Bone marrow or peripheral blood samples of n = 568 adult patients at first diagnosis of BCP-ALL with at least 20% blast infiltration were analyzed by transcriptome sequencing. Gene expression profiles of previously established definitions [1] were used to train a machine learning algorithm (Extreme Gradient Boosting) with feature selection (LASSO) to allocate samples to 15 established and 2 novel BCP-ALL subtypes. A Uniform manifold approximation and projection (UMAP) plot depicts distribution of molecular ALL subtypes based on expression of the top informative genes for subgroup allocation. B Unsupervised clustering of gene expression specific for the novel UBTF::ATXN7L3 subgroup. Subtype-specific gene sets were identified by multi-comparison ANOVA using the variance stabilizing transformation for normalizing expression values. Genes had to be differentially expressed to at least 11 other subtypes with an FDR-corrected p value ≤ 0.01 (Supplementary Table S1,2). C Expression of selected UBTF::ATXN7L3-specific oncogenes is shown in comparison to other molecular subtypes with at least three samples. The complete list of Cosmic cancer gene census genes differentially expressed by multi-comparison ANOVA in UBTF::ATXN7L3 ALL is shown in Supplementary Table S2. Expression of cancer-associated genes upregulated in UBTF::ATXN7L3 in comparison to other molecular subtypes is shown in Supplementary Figure S6. D Subtype-specific driver fusions and the novel candidate driver gene fusion UBTF::ATXN7L3 were called from RNA-Seq data (FusionCatcher) [15] Virtual karyotypes were obtained from whole-exome sequencing or SNP-Arrays (Illumina Infinium Global Screen array v3.0) to support classification of aneuploid subtypes.
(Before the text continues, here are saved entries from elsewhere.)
(** A media type of such characters is a valid header value. *)
Lemma type_char_valid (s : string) :
  Str.forallb DataURI.type_char s = true -> HeaderValue.valid ("image" +:+ s) = true.
Proof.
  intros H. apply valid_of_plain. rewrite forallb_append.
  replace (Str.forallb (fun c => negb (HeaderValue.forbidden c)) "image") with true
    by reflexivity.
  cbn [andb]. revert H. apply forallb_impl.
  intros c H. destruct (type_char_inv c H) as (_ & _ & _ & Hc). by rewrite Hc.
Qed.

Lemma well_formed_payload : DataURI.base64Data href = Some payload.
Proof.
  unfold DataURI.base64Data, href.
  replace ("data:image" +:+ subtype +:+ ";" +:+ params +:+ "," +:+ payload)
    with (("data:image" +:+ subtype +:+ ";" +:+ params) +:+ String "," payload)
    by (by rewrite !append_assoc).
  rewrite split_at.
  - rewrite (split_plain _ _ (data_char_no_comma _ payload_plain)). simpl.
    by destruct payload.
  - rewrite !forallb_append.
    rewrite (data_char_no_comma _ (type_char_data_char _ subtype_plain)).
    by rewrite (data_char_no_comma _ params_plain).
Qed.

Lemma well_formed_inline : inline_payload href = Some payload.
Proof.
  unfold inline_payload.
  replace (Str.includes "data:image" href) with true by reflexivity.
  apply well_formed_payload.
Qed.

Lemma well_formed_media_type : DataURI.media_type href = "image" +:+ subtype.
Proof.
  rewrite media_type_unfold. unfold DataURI.match_here.
  replace (Str.strip_prefix "data:image" href)
    with (Some (subtype +:+ String ";" (params +:+ "," +:+ payload))) by reflexivity.
  rewrite (lazy_to_semicolon_type _ _ subtype_plain).
  rewrite after_dots_all; [apply append_empty_r |].
  rewrite !forallb_append.
  by rewrite (data_char_dot _ params_plain), (data_char_dot _ payload_plain).
Qed.

End WellFormed.

Lemma no_payload_no_inline (href : string) :
  DataURI.base64Data href = None -> inline_payload href = None.
Proof. unfold inline_payload. intros ->. by destruct (Str.includes _ _). Qed.

(** C5, as stated, fails.  The first discovered icon is an inline PNG with a
    payload that is not empty, wrapped after four characters.  The segment
    after the first comma is handed to the decoder, but the replace of
    lines 103-106 and 249-252 stops at the line feed (the dot of [.*] does
    not match it), so the content type keeps the rest of the payload, line
    feed included; the constructor of the response refuses that value and
    the [catch] answers 500, in both variants. *)
Lemma wrapped_inline_icon_counterexample :
  let w := Sample.offline [Sample.wrapped_icon] in
  let a := run w (GET VariantA Sample.request_headers "example.com") ∅ in
  let b := run w (GET VariantB Sample.request_headers "example.com") ∅ in
  let payload := "iVBO" +:+ Str.newline +:+ "Rw0KGgo=" in
  href Sample.wrapped_icon = "data:image/png;base64," +:+ payload
  /\ DataURI.base64Data (href Sample.wrapped_icon) = Some payload
  /\ DataURI.media_type (href Sample.wrapped_icon)
     = "image/png" +:+ Str.newline +:+ "Rw0KGgo="
  /\ List.filter is_retrieval (trace a) = [Call (BufferFromBase64 payload)]
  /\ List.filter is_retrieval (trace b) = [Call (BufferFromBase64 payload)]
  /\ result a = Returns failed
  /\ result b = Returns failed
  /\ status failed = 500
  /\ body failed = Text "Failed to fetch the icon"
  /\ header "Content-Type" failed = None.
Proof. vm_compute. repeat split. Qed.

(** C5, amended.  When the [href] of the selected icon is ASCII text of the
    form [data:image<subtype>;<parameters>,<payload>] with a payload that is
    not empty, no comma and no line terminator in any of the three parts,
    and neither semicolon nor NUL in the subtype, the response, in both
    variants, has status 200, the decoding of the payload by the base64
    decoder as body and [image<subtype>] as content type, and only the
    decoder is called for the content.  When the segment after the first
    comma of the [href] is absent or empty, control goes to the remote
    fetch, with the [href] of that same descriptor as the URL. *)
Theorem inline_icon_decoded_or_fetched
    (v : Variant) (w : World) (request_headers : Headers) (domain key : string)
    (st : gmap string (CacheEntry * Z)) (icon : Icon) (rest : list Icon) :
  validates v w st domain key ->
  valid_domain key = true ->
  let h := forwarded request_headers in
  discovered w key h = icon :: rest ->
  let r := run w (GET v request_headers domain) st in
  (forall subtype params payload : string,
     href icon = "data:image" +:+ subtype +:+ ";" +:+ params +:+ "," +:+ payload ->
     Str.forallb DataURI.type_char subtype = true ->
     Str.forallb DataURI.data_char params = true ->
     Str.forallb DataURI.data_char payload = true ->
     nonempty payload = true ->
     exists response,
       result r = Returns response
       /\ status response = 200
       /\ body response = Bytes (Buffer_from_base64 w payload)
       /\ header "Content-Type" response = Some ("image" +:+ subtype)
       /\ List.filter is_retrieval (trace r) = [Call (BufferFromBase64 payload)])
  /\ (DataURI.base64Data (href icon) = None ->
      List.filter is_retrieval (trace r) = [Call (Fetch (href icon) h)]).
Proof.
  intros R V h D r. subst h r. destruct v; cbn [GET validates] in *.
  - destruct R as [<- C].
    rewrite (GET_A_retrieve _ _ _ _ icon rest C V D). cbn [result trace].
    split.
    + intros subtype params payload E Hs Hp Hd Hn.
      pose proof (well_formed_inline subtype params payload Hs Hp Hd Hn) as P.
      pose proof (well_formed_media_type subtype params payload Hs Hp Hd) as M.
      rewrite <- E in P, M.
      rewrite (retrieve_A_inline w _ _ _ _ icon _ _ payload P).
      rewrite M, (type_char_valid _ Hs). cbn [result trace buffer contentType].
      eexists. split; [reflexivity |]. split; [reflexivity |].
      split; [reflexivity |]. split; [reflexivity |].
      by rewrite app_assoc, List.filter_app, opening_no_retrieval_A.
    + intros E. pose proof (no_payload_no_inline _ E) as P.
      rewrite (retrieve_A_remote _ _ _ _ icon P), fetch_icon_A_run.
      rewrite app_assoc, List.filter_app, opening_no_retrieval_A.
      destruct (fetch w (href icon) (forwarded request_headers)) as [fetched |];
        [destruct (ok fetched) |]; reflexivity.
  - rewrite (GET_B_retrieve _ _ _ _ key icon rest R V D). cbn [result trace].
    split.
    + intros subtype params payload E Hs Hp Hd Hn.
      pose proof (well_formed_inline subtype params payload Hs Hp Hd Hn) as P.
      pose proof (well_formed_media_type subtype params payload Hs Hp Hd) as M.
      rewrite <- E in P, M.
      rewrite (retrieve_B_inline w _ _ _ icon _ _ payload P).
      rewrite M, (type_char_valid _ Hs). cbn [result trace].
      eexists. split; [reflexivity |]. split; [reflexivity |].
      split; [reflexivity |]. split; [reflexivity |].
      by rewrite app_assoc, List.filter_app, opening_no_retrieval_B.
    + intros E. pose proof (no_payload_no_inline _ E) as P.
      rewrite (retrieve_B_remote _ _ _ icon P), fetch_icon_B_run.
      rewrite app_assoc, List.filter_app, opening_no_retrieval_B.
      destruct (fetch w (href icon) (forwarded request_headers)) as [fetched |];
        [destruct (ok fetched) |]; reflexivity.
Qed.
Subtype-specific hotspot driver mutations (eg. PAX5) were called from RNA-Seq data. Heatmap depicts probabilities for allocation of samples to the molecular subtypes (class probabilities) obtained by the gene expression-based machine learning classifier together with corresponding genomic driver events. * indicates one UBTF::ATXN7L3 sample with 20% blast content, where the driver gene fusion was not called by FusionCatcher but was confirmed by break-point specific PCR and sanger sequencing (Supplementary Fig. S7B).